Implementing a trie data structure in C

There are some data structures that have wide applicability in several situations. One such example are trie data structures, which can be used in as varied situations as in compilers, text editors, and related applications.

This afternoon I had some spare time, so I decided to implement a trie data structure (something that I always considered interesting). A trie is just a kind of tree that can be used to store string keys. To improve search and insert speed, however, a trie is implemented in a way such that the stored data is shared between nodes in the data structure. According to the wikipedia entry [1]:

In computer science, a trie, or prefix tree, is an ordered tree data structure that is used to store an associative array where the keys are usually strings. Unlike a binary search tree, no node in the tree stores the key associated with that node; instead, its position in the tree shows what key it is associated with. All the descendants of a node have a common prefix of the string associated with that node, and the root is associated with the empty string. Values are normally not associated with every node, only with leaves and some inner nodes that correspond to keys of interest.

The Implementation

For fun, I decided to write the implementation in C, using Knuth’s CWEB system. The idea is that I can read a text file, split the file into individual words, and add each word to the trie data structure. Currently, the main restriction of the implementation is that it handles only the characters from A to Z. This means that it is good to store words, such as in a dictionary, but it doesn’t work to store identifiers in a C-like language, for example (since these can have numbers and underscores).

One easy operation to do with such a data structure is to count the number of distinct words. For example, considering only the words that we can handle in this program, I could identify 3138 distinct words in the file texprogram.tex, the original source code of the TeX program by Knuth. This was executed in less than 0.2s, so it looks pretty quick for a first implementation.

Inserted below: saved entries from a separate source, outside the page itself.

(** * pyxirr.pure: the secant solver, the NPV evaluator and xirr

    A shallow embedding of [src/pyxirr/pure.py].  The three functions of the
    module ([secant], [xnpv], [xirr]) are written once over an interface
    [Arith] of the arithmetic they use, and the interface is instantiated
    twice: by IEEE 754 binary64 numbers (Python's [float], Rocq's primitive
    floats) and by the real numbers.  Python exceptions are explicit: every
    function returns an [outcome].  [xirr_scipy] of
    [src/pyxirr/__init__.py] is embedded over the library function it
    calls.

    What depends on the control flow alone is proved for every [Arith];
    what depends on rounding is evaluated on floats; what is algebra (the
    bracket of the solver, the scaling of the amounts, the order of the
    entries) is proved over the real numbers. *)

From Stdlib Require Import ZArith List Bool Lia Permutation Sorted.
From Stdlib Require Import Floats Uint63 Reals Lra.
Import ListNotations.

(** ** Outcomes of a call *)

(** The exceptions the module can meet.  [ConvergenceFailed] is the
    module's own class; the others are raised by the interpreter:
    [ZeroDivisionError] by [/] (and by [0.0 ** y] for negative [y]),
    [OverflowError] by [**], [IndexError] by [cash_flow[0]] on an empty
    list.  [OutsideModel] is not a Python exception: it marks the arguments
    of [**] at which the models of the power function below say nothing. *)
Inductive exn : Type :=
| ConvergenceFailed
| ZeroDivisionError
| OverflowError
| IndexError
| OutsideModel.

Inductive outcome (A : Type) : Type :=
| Return (v : A)
| Raise (e : exn).

Arguments Return {A} v.
Arguments Raise {A} e.

Definition bind {A B : Type} (c : outcome A) (k : A -> outcome B) : outcome B :=
  match c with
  | Return v => k v
  | Raise e => Raise e
  end.

Declare Scope py_scope.
Delimit Scope py_scope with py.
(** X22.  A created reservation is listed at once: the list of its restaurant
    (of a non-empty id) with the status filter [pending] holds the new row,
    and the unfiltered list is one row longer. *)
Theorem created_reservation_is_listed (v : ReservationCreate.t)
  (now : timestamp) (db : DB.t) :
  DB_ok db ->
  ReservationCreate_valid EmailStr v = true ->
  ReservationCreate.restaurant_id v <> "" ->
  exists row db' mine all_before all_after,
    create_reservation EmailStr v now db = (inr row, db')
    /\ get_reservations (Some (ReservationCreate.restaurant_id v))
         (Some "pending") db' = (inr mine, db')
    /\ In row mine
    /\ get_reservations None None db = (inr all_before, db)
    /\ get_reservations None None db' = (inr all_after, db')
    /\ List.length all_after = S (List.length all_before)
    /\ Permutation all_after (row :: all_before).
Proof.
  intros Hok Hv Hne.
  destruct (create_reservation_eval EmailStr v now db Hok Hv)
    as (row & db' & Hc & _ & Hs & Hst & Hrows).
  destruct Hs as (Hrid & _).
  exists row, db'. do 3 eexists. split; [exact Hc |].
  split; [apply get_reservations_eval |]. split.
  { apply order_by_In. rewrite Hrows. apply filter_In. split.
    - apply in_or_app. right. now left.
    - unfold reservation_passes, filter_passes. rewrite Hrid, Hst.
      destruct (ReservationCreate.restaurant_id v) as [|a s]; [congruence |].
      now rewrite String.eqb_refl. }
  split; [apply get_reservations_eval |].
  split; [apply get_reservations_eval |].
  assert (E : forall l, filter (reservation_passes None None) l = l).
  { induction l as [|x l IH]; simpl; [reflexivity | now rewrite IH]. }
  rewrite !E, Hrows. split.
  - rewrite !order_by_length, length_app. cbn. lia.
  - eapply perm_trans; [apply Permutation_sym, order_by_perm |].
    eapply perm_trans; [apply Permutation_sym, Permutation_cons_append |].
    apply perm_skip. apply order_by_perm.
Qed.

End WritesAreListed.

Lemma created_review_is_counted_witness :
  DB_ok three_reviews_db
  /\ ReviewCreate_valid has_at_sign (review_for "r1" "D" 2) = true
  /\ "r1" <> ""
  /\ exists row db' after,
      create_review has_at_sign (review_for "r1" "D" 2) "2024-12-26 12:00:00"
        three_reviews_db = (inr row, db')
      /\ @get_reviews ExactFloat (Some "r1") None None None db' = (inr after, db')
      /\ ReviewStats.total_reviews (ReviewsWithStats.stats after) = 4.
Proof.
  split; [apply three_reviews_db_ok |]. split; [reflexivity |].
  split; [discriminate |].
  destruct (@created_review_is_counted has_at_sign ExactFloat
              (review_for "r1" "D" 2) "2024-12-26 12:00:00" three_reviews_db
              three_reviews_db_ok eq_refl ltac:(discriminate))
    as (row & db' & before & after & Hc & Hb & Ha & Ht & _).
  exists row, db', after. split; [exact Hc |]. split; [exact Ha |].
  rewrite Ht. vm_compute in Hb. inversion Hb. reflexivity.
Defined.

Lemma created_reservation_is_listed_witness :
  DB_ok two_bookings_db
  /\ ReservationCreate_valid has_at_sign (reservation_for "r1" 3) = true
  /\ "r1" <> ""
  /\ exists row db' mine,
      create_reservation has_at_sign (reservation_for "r1" 3)
        "2024-12-03 09:00:00" two_bookings_db = (inr row, db')
      /\ get_reservations (Some "r1") (Some "pending") db' = (inr mine, db')
      /\ In row mine.
Proof.
  split; [apply two_bookings_db_ok |]. split; [reflexivity |].
  split; [discriminate |].
  destruct (created_reservation_is_listed has_at_sign (reservation_for "r1" 3)
              "2024-12-03 09:00:00" two_bookings_db two_bookings_db_ok eq_refl
              ltac:(discriminate))
    as (row & db' & mine & _ & _ & Hc & Hm & Hin & _).
  exists row, db', mine. split; [exact Hc |]. split; [exact Hm | exact Hin].
Defined.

The program also has an option to print the distinct words found. You just need to execute

./trie fileName -p

and the program will print all distinct words in the file “fileName”.

Future Improvements

One of the uses for a trie is to intern strings (think of the Java intern() method). The next time I have some time, I would like to extend this program to allow C strings to be interned easily within a trie data structure.

With such an implementation, one could use the trie to return a pointer for each passed string. This way, instead of using strcmp to compare two strings, one can just compare the pointers stored in the trie, which is extremely fast.

My code has been tested on UNIX systems, and you can read the complete source code and documentation in PDF (see instructions for the online version at the end of this post). Let me know if you have any improvements.

Further Reading

References:

[1] http://en.wikipedia.org/wiki/Trie

Get The Complete Code

Given the great interest generated by the implementation of this algorithm, I have released the complete implementation in literate programming format (PDF file). Click in the button bellow to get more information about this data structure, with all details necessary to make it work in C.

  • By clicking the button bellow you will be redirected to PayPal.
  • After you make the payment, an email will be sent to your address with a download link.
  • The download will be in PDF format, with the complete listing in C using literate programming documentation.

Add to Cart

Similar Posts:

About the Author

Carlos Oliveira holds a PhD in Systems Engineering and Optimization from University of Florida. He works as a software engineer, with more than 10 years of experience in developing high performance, commercial and scientific applications in C++, Java, and Objective-C. His most Recent Book is Practical C++ Financial Programming.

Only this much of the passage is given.